After escaping the dungeons, he had fallen, and the fall left his body broken and dying. But then he had made a bargain and become whole-no, more than whole. The blood sang through his veins, and a strange tingling in his fingers bespoke his new power. He remembered journeying in the darkness beneath the city, wondering what had happened to him in that cavernous, crimson-lit chamber deep in the heart of the Tor.
This is impossible, Snake, he recalled saying to himself over and over. You should be dead. Dead! You are going mad…
But gradually another voice had intruded on his thoughts, growing in power, drowning out his panic. It was the voice that had spoken to him when he lay dying at the chasm's edge. Now the voice whispered in his ear, giving him understanding, purpose-reminding him of the bargain. Eventually his own thoughts drifted into nothingness. After that the voice was everything.
Finally he had crawled through a sewer grate into a dank alley of the Old City. Though the daylight was dim and gray, it seared his eyes all the same. He had been down in the blackness below for too long. He cowered in a shadowed alcove until twilight. Then he moved through the city streets once again.
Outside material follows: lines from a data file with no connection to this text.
(** X5. An event whose end lies before its start is not rejected: a single
    event that parses gives its interval as it is, and the total of hours
    is the signed length of that interval, the microseconds divided by a
    million, added to 0 and divided by 3600.0. When the end lies before the
    start the length is negative and the total is no number above zero. *)
Theorem calculate_total_hours_single (py : python) (ev : event) (s e : datetime) :
  sum_spec py →
  event_interval py ev = Some (s, e) →
  merged (merge_intervals (build_intervals py [ev])) = [(s, e)]
  ∧ calculate_total_hours py [ev]
    = Float.div (Float.add Float.zero (Float.int_truediv (e - s) 1000000))
        (Float.of_Z 3600)
  ∧ (e < s →
     total_micros (merged (merge_intervals (build_intervals py [ev]))) < 0
     ∧ Float.not_positive (calculate_total_hours py [ev])).
Proof.
  intros Hsum Hev.
  assert (Hb : build_intervals py [ev] = [(s, e)]) by (simpl; by rewrite Hev).
  assert (Hm : merged (merge_intervals (build_intervals py [ev])) = [(s, e)])
    by (by rewrite Hb).
  assert (Ht : calculate_total_hours py [ev]
               = Float.div (Float.add Float.zero (total_seconds_of (s, e)))
                   (Float.of_Z 3600)).
  { unfold calculate_total_hours. rewrite Hm.
    cbn [map]. by rewrite Hsum by (simpl; lia). }
  split; [done|]. split; [done|]. intros Hlt. split.
  - rewrite Hm. change (total_micros [(s, e)]) with (e - s + 0). lia.
  - rewrite Ht.
    change (Float.of_Z 3600)
      with (SpecFloat.S754_finite false 7916483719987200 (-41)).
    by apply div_not_positive, add_zero_not_positive,
      total_seconds_of_not_positive.
Qed.

Lemma calculate_total_hours_single_witness :
  sum_spec cpython311
  ∧ event_interval cpython311
      (mkEvent (Some "2023-12-18T12:00:00Z"%string) (Some "2023-12-18T10:00:00Z"%string))
    = Some (63838497600000000, 63838490400000000)
  ∧ calculate_total_hours cpython311
      [mkEvent (Some "2023-12-18T12:00:00Z"%string) (Some "2023-12-18T10:00:00Z"%string)]
    = Float.of_Z (-2)
  ∧ Float.not_positive
      (calculate_total_hours cpython311
         [mkEvent (Some "2023-12-18T12:00:00Z"%string)
                  (Some "2023-12-18T10:00:00Z"%string)]).
Proof.
  assert (Hsum : sum_spec cpython311) by (intros l _; reflexivity).
  assert (H : event_interval cpython311
                (mkEvent (Some "2023-12-18T12:00:00Z"%string)
                         (Some "2023-12-18T10:00:00Z"%string))
              = Some (63838497600000000, 63838490400000000))
    by (vm_compute; reflexivity).
  split; [exact Hsum|]. split; [exact H|].
  destruct (calculate_total_hours_single cpython311 _ _ _ Hsum H) as (_ & Ht & Hneg).
  split; [rewrite Ht; vm_compute; reflexivity|].
  apply Hneg. reflexivity.
Defined.

(** ** The text of a timestamp *)
Section Suffix.
Variable py : python.

Ltac bools :=
  repeat match goal with
         | H : _ && _ = true |- _ => apply andb_prop in H as [? ?]
         | H : (_ <=? _) = true |- _ => apply Z.leb_le in H
         | H : (_ <? _) = true |- _ => apply Z.ltb_lt in H
         | H : (_ <? _) = false |- _ => apply Z.ltb_ge in H
         end.

(** The bytes of the first character and the text after it make up the
    text. *)
Lemma next_char_app s c m r :
  Text.next_char s = Some (c, m, r) → s = (m +:+ r)%string.
Proof.
  unfold Text.next_char. cbv zeta.
  destruct s as [|b0 s1]; [done|].
  repeat case_match; intros; by simplify_eq.
Qed.

(** A character of ASCII is a single byte, the byte of its code point. *)
Lemma next_char_ascii s c m r :
  Text.next_char s = Some (c, m, r) → c < 128 →
  m = String (ascii_of_nat (Z.to_nat c)) EmptyString.
Proof.
  assert (Hb : ∀ b, 0 ≤ Text.byte b) by (intros b; unfold Text.byte; lia).
  unfold Text.next_char. cbv zeta.
  destruct s as [|b0 s1]; [done|]. pose proof (Hb b0).
  repeat case_match; intros; simplify_eq; bools; try lia.
  unfold Text.byte. by rewrite Nat2Z.id, ascii_nat_embedding.
Qed.

Lemma match_seq_app p s m r :
  match_seq p s = Some (m, r) → ∃ t, s = (t +:+ r)%string.
Proof.
  revert s m. induction p as [|k p IH]; intros s m; simpl.
  - intros [= <- <-]. by exists EmptyString.
  - destruct (Text.next_char s) as [[[c b] s']|] eqn:Hn; [|done].
    destruct (k c); [|done].
    destruct (match_seq p s') as [[m' r']|] eqn:Hm; [|done].
    intros [= <- <-]. apply IH in Hm as [t ->].
    apply next_char_app in Hn as ->. exists (b +:+ t)%string.
    clear. induction b as [|x b IH]; [done|].
    change (String x (b +:+ t +:+ r') = String x ((b +:+ t) +:+ r')).
    by rewrite IH.
Qed.

Lemma match_alts_app alts s m r :
  match_alts alts s = Some (m, r) → ∃ t, s = (t +:+ r)%string.
Proof.
  induction alts as [|p alts IH]; simpl; [done|].
  destruct (match_seq p s) as [[m' r']|] eqn:Hm; [|done].
  intros [= <- <-]. by apply match_seq_app in Hm.
Qed.

Lemma match_directive_app d f s f' r :
  match_directive py d f s = Some (f', r) → ∃ t, s = (t +:+ r)%string.
Proof.
  destruct d as [| | | | | | |c]; unfold match_directive;
    try (destruct (match_alts _ s) as [[m r']|] eqn:Hm; [|done];
         intros [= _ <-]; by apply match_alts_app in Hm).
  destruct (match_seq [lit c] s) as [[m r']|] eqn:Hm; [|done].
  intros [= _ <-]. by apply match_seq_app in Hm.
Qed.

Lemma string_app_assoc (a b c : string) :
  ((a +:+ b) +:+ c = a +:+ (b +:+ c))%string.
Proof.
  induction a as [|x a IH]; [done|].
  change (String x ((a +:+ b) +:+ c) = String x (a +:+ (b +:+ c))).
  by rewrite IH.
Qed.

Lemma string_app_nil_r (a : string) : (a +:+ "")%string = a.
Proof.
  induction a as [|x a IH]; [done|].
  change (String x (a +:+ "") = String x a). by rewrite IH.
Qed.

(** A text that a format ending in a literal matches ends with a
    character that the literal matches. *)
Lemma match_format_last fmt c f s f' :
  match_format py (fmt ++ [Lit c]) f s = Some f' →
  ∃ s0 x m, s = (s0 +:+ m)%string ∧ Text.next_char m = Some (x, m, EmptyString)
            ∧ lit c x = true.
Proof.
  revert f s. induction fmt as [|d fmt IH]; intros f s; simpl.
  - destruct (Text.next_char s) as [[[x m] s']|] eqn:Hn; [|done].
    destruct (lit c x) eqn:Hl; [|done].
    destruct s'; [|done]. intros _.
    pose proof (next_char_app _ _ _ _ Hn) as Hs.
    rewrite string_app_nil_r in Hs. subst s.
    by exists EmptyString, x, m.
  - destruct (match_directive py d f s) as [[f1 r]|] eqn:Hd; [|done].
    intros Hm. destruct (IH _ _ Hm) as (s0 & x & m & -> & Hn & Hl).
    apply match_directive_app in Hd as (t & ->).
    exists (t +:+ s0)%string, x, m. split; [|done].
    by rewrite string_app_assoc.
Qed.

Lemma lit_Z x : lit "Z" x = true → x = 90 ∨ x = 122.
Proof.
  unfold lit. change (Text.byte "Z") with 90.
  change (rng "A" "Z" 90) with true. change (rng "a" "z" 90) with false.
  cbn [andb]. rewrite orb_false_r.
  intros [H|H]%orb_true_iff; apply Z.eqb_eq in H; lia.
Qed.

Lemma match_format_ends_Z fmt f s f' :
  match_format py (fmt ++ [Lit "Z"]) f s = Some f' →
  ∃ s0 ch, s = (s0 +:+ String ch "")%string ∧ (ch = "Z"%char ∨ ch = "z"%char).
Proof.
  intros H. apply match_format_last in H as (s0 & x & m & -> & Hn & Hl).
  apply lit_Z in Hl.
  assert (Hm : m = String (ascii_of_nat (Z.to_nat x)) EmptyString)
    by (apply (next_char_ascii _ _ _ _ Hn); lia).
  exists s0, (ascii_of_nat (Z.to_nat x)). split; [by rewrite <- Hm|].
  destruct Hl as [-> | ->]; [by left|by right].
Qed.

End Suffix.

(** X6. [parse_timestamp] requires the UTC suffix: a text that it parses
    ends with the letter Z, in either case. A text that ends otherwise
    yields no [datetime], so an event that carries it is left out. *)
Theorem parse_timestamp_needs_Z (py : python) (ts : string) (d : datetime) :
  parse_timestamp py ts = Some d →
  ∃ s0 ch, ts = (s0 +:+ String ch "")%string ∧ (ch = "Z"%char ∨ ch = "z"%char).
Proof.
  unfold parse_timestamp, strptime. intros H.
  assert (Hm : is_Some (match_format py fmt_millis fields0 ts)
               ∨ is_Some (match_format py fmt_seconds fields0 ts)).
  { destruct (match_format py fmt_millis fields0 ts); [left; by eexists|].
    destruct (match_format py fmt_seconds fields0 ts); [right; by eexists|done]. }
  destruct Hm as [[f Hf]|[f Hf]].
  - change fmt_millis with
      ([DY; Lit "-"; Dm; Lit "-"; Dd; Lit "T"; DH; Lit ":"; DM; Lit ":"; DS;
        Lit "."; Df] ++ [Lit "Z"]) in Hf.
    by apply match_format_ends_Z in Hf.
  - change fmt_seconds with
      ([DY; Lit "-"; Dm; Lit "-"; Dd; Lit "T"; DH; Lit ":"; DM; Lit ":"; DS]
       ++ [Lit "Z"]) in Hf.
    by apply match_format_ends_Z in Hf.
Qed.

Lemma parse_timestamp_needs_Z_witness :
  parse_timestamp cpython311 "2023-12-18T04:07:13.000z" = Some 63838469233000000
  ∧ ∃ s0 ch, "2023-12-18T04:07:13.000z"%string = (s0 +:+ String ch "")%string
             ∧ (ch = "Z"%char ∨ ch = "z"%char).
Proof.
  assert (H : parse_timestamp cpython311 "2023-12-18T04:07:13.000z"
              = Some 63838469233000000)
    by (vm_compute; reflexivity).
  split; [exact H|]. exact (parse_timestamp_needs_Z _ _ _ H).
Defined.

(** ** [fetch_fishing_events], [get_vessel_details], [process_vessel] *)
Module VesselIdMore.
Import VesselId.

Section Pages.
Variable events_api : events_request → page_reply.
He was desperately hungry. Once he had been a thief, and that instinct still pulsed within him. He came upon a baker who was just closing his shop, and slipped inside. Just as he confronted the rotund baker, he realized he had no weapon. But his hand moved instinctively. The baker's shout of protest was silenced in a dying gurgle as a livid bolt of emerald brilliance crackled from Snake's fingertips. The green fire burned a hole through the man's heart. The baker slumped to the floor with a look of horror on his face.